Stored data entries
━━━━━━━━

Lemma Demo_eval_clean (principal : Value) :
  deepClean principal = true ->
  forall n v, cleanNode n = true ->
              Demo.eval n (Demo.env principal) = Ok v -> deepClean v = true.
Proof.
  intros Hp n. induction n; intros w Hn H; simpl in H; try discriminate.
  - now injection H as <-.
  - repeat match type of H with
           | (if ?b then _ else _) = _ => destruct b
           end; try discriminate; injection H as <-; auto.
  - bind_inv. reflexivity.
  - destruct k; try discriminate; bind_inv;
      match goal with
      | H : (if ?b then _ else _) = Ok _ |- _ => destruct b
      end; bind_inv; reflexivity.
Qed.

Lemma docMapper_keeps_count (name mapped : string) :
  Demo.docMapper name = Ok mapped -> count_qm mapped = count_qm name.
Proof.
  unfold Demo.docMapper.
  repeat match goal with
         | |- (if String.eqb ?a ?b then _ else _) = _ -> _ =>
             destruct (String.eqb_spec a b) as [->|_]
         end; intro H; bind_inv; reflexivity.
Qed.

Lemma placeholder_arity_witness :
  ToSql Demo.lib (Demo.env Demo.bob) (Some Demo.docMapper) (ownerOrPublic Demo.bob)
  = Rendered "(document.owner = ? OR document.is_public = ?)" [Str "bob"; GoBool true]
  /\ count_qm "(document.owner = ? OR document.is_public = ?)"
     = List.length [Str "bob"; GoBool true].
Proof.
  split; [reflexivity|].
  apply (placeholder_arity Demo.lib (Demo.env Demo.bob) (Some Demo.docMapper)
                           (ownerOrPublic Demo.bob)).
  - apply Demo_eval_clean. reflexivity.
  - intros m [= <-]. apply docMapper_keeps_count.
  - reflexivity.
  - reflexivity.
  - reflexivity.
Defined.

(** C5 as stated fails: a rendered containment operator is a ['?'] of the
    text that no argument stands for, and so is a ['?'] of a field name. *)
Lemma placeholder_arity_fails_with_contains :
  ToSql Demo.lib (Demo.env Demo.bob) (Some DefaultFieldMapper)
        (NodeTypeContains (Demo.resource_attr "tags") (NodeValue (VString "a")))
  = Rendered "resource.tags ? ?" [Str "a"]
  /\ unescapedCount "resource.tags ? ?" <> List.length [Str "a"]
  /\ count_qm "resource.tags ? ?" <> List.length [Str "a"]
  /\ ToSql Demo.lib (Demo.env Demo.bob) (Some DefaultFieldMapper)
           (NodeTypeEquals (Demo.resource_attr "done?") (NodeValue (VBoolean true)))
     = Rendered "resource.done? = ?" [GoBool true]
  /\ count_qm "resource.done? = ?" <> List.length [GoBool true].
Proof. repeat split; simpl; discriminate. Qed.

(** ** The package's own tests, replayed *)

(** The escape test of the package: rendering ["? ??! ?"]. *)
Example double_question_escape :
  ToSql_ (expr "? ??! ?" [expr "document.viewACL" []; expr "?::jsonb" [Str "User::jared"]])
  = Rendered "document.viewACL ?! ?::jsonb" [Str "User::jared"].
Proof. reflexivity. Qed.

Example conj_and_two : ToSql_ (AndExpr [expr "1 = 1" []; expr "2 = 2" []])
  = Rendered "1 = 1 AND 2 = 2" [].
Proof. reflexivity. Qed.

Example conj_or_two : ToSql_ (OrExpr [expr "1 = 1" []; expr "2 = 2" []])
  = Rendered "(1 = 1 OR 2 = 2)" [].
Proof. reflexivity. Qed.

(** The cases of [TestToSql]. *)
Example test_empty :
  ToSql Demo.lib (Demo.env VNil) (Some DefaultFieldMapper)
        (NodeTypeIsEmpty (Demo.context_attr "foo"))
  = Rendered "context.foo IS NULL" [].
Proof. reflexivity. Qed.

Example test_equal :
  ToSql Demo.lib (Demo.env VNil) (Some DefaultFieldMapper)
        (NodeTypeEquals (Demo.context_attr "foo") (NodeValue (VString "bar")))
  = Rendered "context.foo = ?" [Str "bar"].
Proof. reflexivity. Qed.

━━━━━━━━

When the string "List" appears in a line of the records above, that line is to be copied.

TASK ANSWER:
     = List.length [Str "bob"; GoBool true].
  /\ unescapedCount "resource.tags ? ?" <> List.length [Str "a"]
  /\ count_qm "resource.tags ? ?" <> List.length [Str "a"]
  /\ count_qm "resource.done? = ?" <> List.length [GoBool true].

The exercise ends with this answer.